--- START ---
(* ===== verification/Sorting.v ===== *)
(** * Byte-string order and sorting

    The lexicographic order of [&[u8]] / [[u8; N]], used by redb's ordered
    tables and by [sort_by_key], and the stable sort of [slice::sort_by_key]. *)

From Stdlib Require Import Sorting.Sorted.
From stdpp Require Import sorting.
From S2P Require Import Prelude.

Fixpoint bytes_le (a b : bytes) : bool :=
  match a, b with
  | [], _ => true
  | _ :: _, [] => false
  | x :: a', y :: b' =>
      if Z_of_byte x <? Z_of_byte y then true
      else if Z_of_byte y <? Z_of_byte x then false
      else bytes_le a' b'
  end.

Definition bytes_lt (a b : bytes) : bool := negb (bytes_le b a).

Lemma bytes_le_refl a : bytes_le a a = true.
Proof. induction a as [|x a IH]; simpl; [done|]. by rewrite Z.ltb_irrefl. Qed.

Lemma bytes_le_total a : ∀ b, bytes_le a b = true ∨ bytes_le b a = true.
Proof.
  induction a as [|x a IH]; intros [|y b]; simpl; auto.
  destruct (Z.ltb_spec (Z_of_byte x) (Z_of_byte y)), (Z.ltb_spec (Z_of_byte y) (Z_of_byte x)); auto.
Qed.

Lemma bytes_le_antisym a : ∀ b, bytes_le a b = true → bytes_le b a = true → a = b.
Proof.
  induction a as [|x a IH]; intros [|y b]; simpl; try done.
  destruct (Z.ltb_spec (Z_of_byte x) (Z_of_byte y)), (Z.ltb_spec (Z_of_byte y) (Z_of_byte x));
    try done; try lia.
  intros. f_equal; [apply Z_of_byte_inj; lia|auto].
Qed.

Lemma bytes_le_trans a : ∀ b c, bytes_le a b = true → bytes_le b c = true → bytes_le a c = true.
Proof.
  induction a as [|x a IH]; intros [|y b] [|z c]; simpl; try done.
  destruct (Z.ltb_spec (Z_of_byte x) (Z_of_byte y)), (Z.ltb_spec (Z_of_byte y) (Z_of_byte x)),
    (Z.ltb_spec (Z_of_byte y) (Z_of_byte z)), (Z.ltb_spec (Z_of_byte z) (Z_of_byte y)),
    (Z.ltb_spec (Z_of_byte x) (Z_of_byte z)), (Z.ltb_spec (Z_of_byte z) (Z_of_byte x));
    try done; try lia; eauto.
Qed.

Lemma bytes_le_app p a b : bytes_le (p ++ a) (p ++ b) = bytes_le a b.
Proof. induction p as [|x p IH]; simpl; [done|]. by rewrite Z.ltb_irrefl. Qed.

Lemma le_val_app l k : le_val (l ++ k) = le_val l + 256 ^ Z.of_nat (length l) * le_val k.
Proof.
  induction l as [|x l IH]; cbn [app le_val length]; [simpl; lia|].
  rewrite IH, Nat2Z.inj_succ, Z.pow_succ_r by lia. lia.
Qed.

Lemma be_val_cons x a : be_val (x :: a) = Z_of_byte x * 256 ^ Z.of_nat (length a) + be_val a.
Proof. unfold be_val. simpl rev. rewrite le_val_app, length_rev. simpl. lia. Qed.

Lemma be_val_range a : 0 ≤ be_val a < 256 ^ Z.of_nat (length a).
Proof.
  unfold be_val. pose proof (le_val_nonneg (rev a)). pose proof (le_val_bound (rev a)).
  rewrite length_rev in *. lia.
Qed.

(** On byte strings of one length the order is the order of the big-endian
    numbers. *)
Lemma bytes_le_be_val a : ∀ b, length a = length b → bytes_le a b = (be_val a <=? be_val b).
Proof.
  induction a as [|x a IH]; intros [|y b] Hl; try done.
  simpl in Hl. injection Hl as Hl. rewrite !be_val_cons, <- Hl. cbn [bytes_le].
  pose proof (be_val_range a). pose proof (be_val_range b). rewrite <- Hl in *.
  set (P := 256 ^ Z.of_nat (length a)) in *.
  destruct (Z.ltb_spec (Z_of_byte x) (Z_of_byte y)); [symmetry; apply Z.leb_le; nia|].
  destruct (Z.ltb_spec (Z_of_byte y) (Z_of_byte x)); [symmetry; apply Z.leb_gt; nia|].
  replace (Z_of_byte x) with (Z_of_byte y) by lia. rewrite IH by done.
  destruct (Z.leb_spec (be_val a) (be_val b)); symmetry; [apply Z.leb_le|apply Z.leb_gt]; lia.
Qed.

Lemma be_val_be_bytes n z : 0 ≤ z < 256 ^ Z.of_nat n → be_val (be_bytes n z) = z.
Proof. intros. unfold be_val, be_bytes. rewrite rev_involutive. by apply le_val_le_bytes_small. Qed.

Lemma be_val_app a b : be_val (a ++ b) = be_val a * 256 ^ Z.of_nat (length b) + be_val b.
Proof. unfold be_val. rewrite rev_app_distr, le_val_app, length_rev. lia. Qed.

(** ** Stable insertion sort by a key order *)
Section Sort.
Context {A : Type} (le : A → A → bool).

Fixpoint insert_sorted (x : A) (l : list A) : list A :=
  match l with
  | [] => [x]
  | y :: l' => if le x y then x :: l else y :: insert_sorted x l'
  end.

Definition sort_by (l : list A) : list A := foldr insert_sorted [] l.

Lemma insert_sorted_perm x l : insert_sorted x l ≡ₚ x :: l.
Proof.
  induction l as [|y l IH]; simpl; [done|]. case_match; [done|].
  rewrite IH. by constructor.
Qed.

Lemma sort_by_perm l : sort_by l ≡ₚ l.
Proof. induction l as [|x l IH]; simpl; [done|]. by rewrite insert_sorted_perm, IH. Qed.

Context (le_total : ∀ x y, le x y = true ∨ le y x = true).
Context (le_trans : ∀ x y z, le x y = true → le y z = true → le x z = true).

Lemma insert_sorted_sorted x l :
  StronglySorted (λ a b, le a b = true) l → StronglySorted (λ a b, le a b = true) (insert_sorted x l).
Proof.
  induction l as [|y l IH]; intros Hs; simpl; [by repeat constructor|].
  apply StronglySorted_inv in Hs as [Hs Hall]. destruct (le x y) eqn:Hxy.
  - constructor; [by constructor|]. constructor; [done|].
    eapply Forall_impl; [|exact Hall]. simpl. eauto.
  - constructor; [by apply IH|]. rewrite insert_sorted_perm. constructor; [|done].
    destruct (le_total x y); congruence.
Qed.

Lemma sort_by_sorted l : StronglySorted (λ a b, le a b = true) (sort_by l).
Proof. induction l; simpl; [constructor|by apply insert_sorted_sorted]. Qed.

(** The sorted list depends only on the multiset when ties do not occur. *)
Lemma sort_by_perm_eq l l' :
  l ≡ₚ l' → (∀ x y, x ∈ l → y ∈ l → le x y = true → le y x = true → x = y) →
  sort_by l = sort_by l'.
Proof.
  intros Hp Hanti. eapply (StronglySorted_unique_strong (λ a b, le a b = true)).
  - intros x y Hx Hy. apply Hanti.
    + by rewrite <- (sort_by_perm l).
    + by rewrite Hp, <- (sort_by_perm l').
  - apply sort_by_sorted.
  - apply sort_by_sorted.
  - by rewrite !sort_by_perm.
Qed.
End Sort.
--- END ---
• [Activity]:
The records above must be set down again exactly as written.

• [Response]:
(* ===== verification/Sorting.v ===== *)
(** * Byte-string order and sorting

    The lexicographic order of [&[u8]] / [[u8; N]], used by redb's ordered
    tables and by [sort_by_key], and the stable sort of [slice::sort_by_key]. *)

From Stdlib Require Import Sorting.Sorted.
From stdpp Require Import sorting.
From S2P Require Import Prelude.

Fixpoint bytes_le (a b : bytes) : bool :=
  match a, b with
  | [], _ => true
  | _ :: _, [] => false
  | x :: a', y :: b' =>
      if Z_of_byte x <? Z_of_byte y then true
      else if Z_of_byte y <? Z_of_byte x then false
      else bytes_le a' b'
  end.

Definition bytes_lt (a b : bytes) : bool := negb (bytes_le b a).

Lemma bytes_le_refl a : bytes_le a a = true.
Proof. induction a as [|x a IH]; simpl; [done|]. by rewrite Z.ltb_irrefl. Qed.

Lemma bytes_le_total a : ∀ b, bytes_le a b = true ∨ bytes_le b a = true.
Proof.
  induction a as [|x a IH]; intros [|y b]; simpl; auto.
  destruct (Z.ltb_spec (Z_of_byte x) (Z_of_byte y)), (Z.ltb_spec (Z_of_byte y) (Z_of_byte x)); auto.
Qed.

Lemma bytes_le_antisym a : ∀ b, bytes_le a b = true → bytes_le b a = true → a = b.
Proof.
  induction a as [|x a IH]; intros [|y b]; simpl; try done.
  destruct (Z.ltb_spec (Z_of_byte x) (Z_of_byte y)), (Z.ltb_spec (Z_of_byte y) (Z_of_byte x));
    try done; try lia.
  intros. f_equal; [apply Z_of_byte_inj; lia|auto].
Qed.

Lemma bytes_le_trans a : ∀ b c, bytes_le a b = true → bytes_le b c = true → bytes_le a c = true.
Proof.
  induction a as [|x a IH]; intros [|y b] [|z c]; simpl; try done.
  destruct (Z.ltb_spec (Z_of_byte x) (Z_of_byte y)), (Z.ltb_spec (Z_of_byte y) (Z_of_byte x)),
    (Z.ltb_spec (Z_of_byte y) (Z_of_byte z)), (Z.ltb_spec (Z_of_byte z) (Z_of_byte y)),
    (Z.ltb_spec (Z_of_byte x) (Z_of_byte z)), (Z.ltb_spec (Z_of_byte z) (Z_of_byte x));
    try done; try lia; eauto.
Qed.

Lemma bytes_le_app p a b : bytes_le (p ++ a) (p ++ b) = bytes_le a b.
Proof. induction p as [|x p IH]; simpl; [done|]. by rewrite Z.ltb_irrefl. Qed.

Lemma le_val_app l k : le_val (l ++ k) = le_val l + 256 ^ Z.of_nat (length l) * le_val k.
Proof.
  induction l as [|x l IH]; cbn [app le_val length]; [simpl; lia|].
  rewrite IH, Nat2Z.inj_succ, Z.pow_succ_r by lia. lia.
Qed.

Lemma be_val_cons x a : be_val (x :: a) = Z_of_byte x * 256 ^ Z.of_nat (length a) + be_val a.
Proof. unfold be_val. simpl rev. rewrite le_val_app, length_rev. simpl. lia. Qed.

Lemma be_val_range a : 0 ≤ be_val a < 256 ^ Z.of_nat (length a).
Proof.
  unfold be_val. pose proof (le_val_nonneg (rev a)). pose proof (le_val_bound (rev a)).
  rewrite length_rev in *. lia.
Qed.

(** On byte strings of one length the order is the order of the big-endian
    numbers. *)
Lemma bytes_le_be_val a : ∀ b, length a = length b → bytes_le a b = (be_val a <=? be_val b).
Proof.
  induction a as [|x a IH]; intros [|y b] Hl; try done.
  simpl in Hl. injection Hl as Hl. rewrite !be_val_cons, <- Hl. cbn [bytes_le].
  pose proof (be_val_range a). pose proof (be_val_range b). rewrite <- Hl in *.
  set (P := 256 ^ Z.of_nat (length a)) in *.
  destruct (Z.ltb_spec (Z_of_byte x) (Z_of_byte y)); [symmetry; apply Z.leb_le; nia|].
  destruct (Z.ltb_spec (Z_of_byte y) (Z_of_byte x)); [symmetry; apply Z.leb_gt; nia|].
  replace (Z_of_byte x) with (Z_of_byte y) by lia. rewrite IH by done.
  destruct (Z.leb_spec (be_val a) (be_val b)); symmetry; [apply Z.leb_le|apply Z.leb_gt]; lia.
Qed.

Lemma be_val_be_bytes n z : 0 ≤ z < 256 ^ Z.of_nat n → be_val (be_bytes n z) = z.
Proof. intros. unfold be_val, be_bytes. rewrite rev_involutive. by apply le_val_le_bytes_small. Qed.

Lemma be_val_app a b : be_val (a ++ b) = be_val a * 256 ^ Z.of_nat (length b) + be_val b.
Proof. unfold be_val. rewrite rev_app_distr, le_val_app, length_rev. lia. Qed.

(** ** Stable insertion sort by a key order *)
Section Sort.
Context {A : Type} (le : A → A → bool).

Fixpoint insert_sorted (x : A) (l : list A) : list A :=
  match l with
  | [] => [x]
  | y :: l' => if le x y then x :: l else y :: insert_sorted x l'
  end.

Definition sort_by (l : list A) : list A := foldr insert_sorted [] l.

Lemma insert_sorted_perm x l : insert_sorted x l ≡ₚ x :: l.
Proof.
  induction l as [|y l IH]; simpl; [done|]. case_match; [done|].
  rewrite IH. by constructor.
Qed.

Lemma sort_by_perm l : sort_by l ≡ₚ l.
Proof. induction l as [|x l IH]; simpl; [done|]. by rewrite insert_sorted_perm, IH. Qed.

Context (le_total : ∀ x y, le x y = true ∨ le y x = true).
Context (le_trans : ∀ x y z, le x y = true → le y z = true → le x z = true).

Lemma insert_sorted_sorted x l :
  StronglySorted (λ a b, le a b = true) l → StronglySorted (λ a b, le a b = true) (insert_sorted x l).
Proof.
  induction l as [|y l IH]; intros Hs; simpl; [by repeat constructor|].
  apply StronglySorted_inv in Hs as [Hs Hall]. destruct (le x y) eqn:Hxy.
  - constructor; [by constructor|]. constructor; [done|].
    eapply Forall_impl; [|exact Hall]. simpl. eauto.
  - constructor; [by apply IH|]. rewrite insert_sorted_perm. constructor; [|done].
    destruct (le_total x y); congruence.
Qed.

Lemma sort_by_sorted l : StronglySorted (λ a b, le a b = true) (sort_by l).
Proof. induction l; simpl; [constructor|by apply insert_sorted_sorted]. Qed.

(** The sorted list depends only on the multiset when ties do not occur. *)
Lemma sort_by_perm_eq l l' :
  l ≡ₚ l' → (∀ x y, x ∈ l → y ∈ l → le x y = true → le y x = true → x = y) →
  sort_by l = sort_by l'.
Proof.
  intros Hp Hanti. eapply (StronglySorted_unique_strong (λ a b, le a b = true)).
  - intros x y Hx Hy. apply Hanti.
    + by rewrite <- (sort_by_perm l).
    + by rewrite Hp, <- (sort_by_perm l').
  - apply sort_by_sorted.
  - apply sort_by_sorted.
  - by rewrite !sort_by_perm.
Qed.
End Sort.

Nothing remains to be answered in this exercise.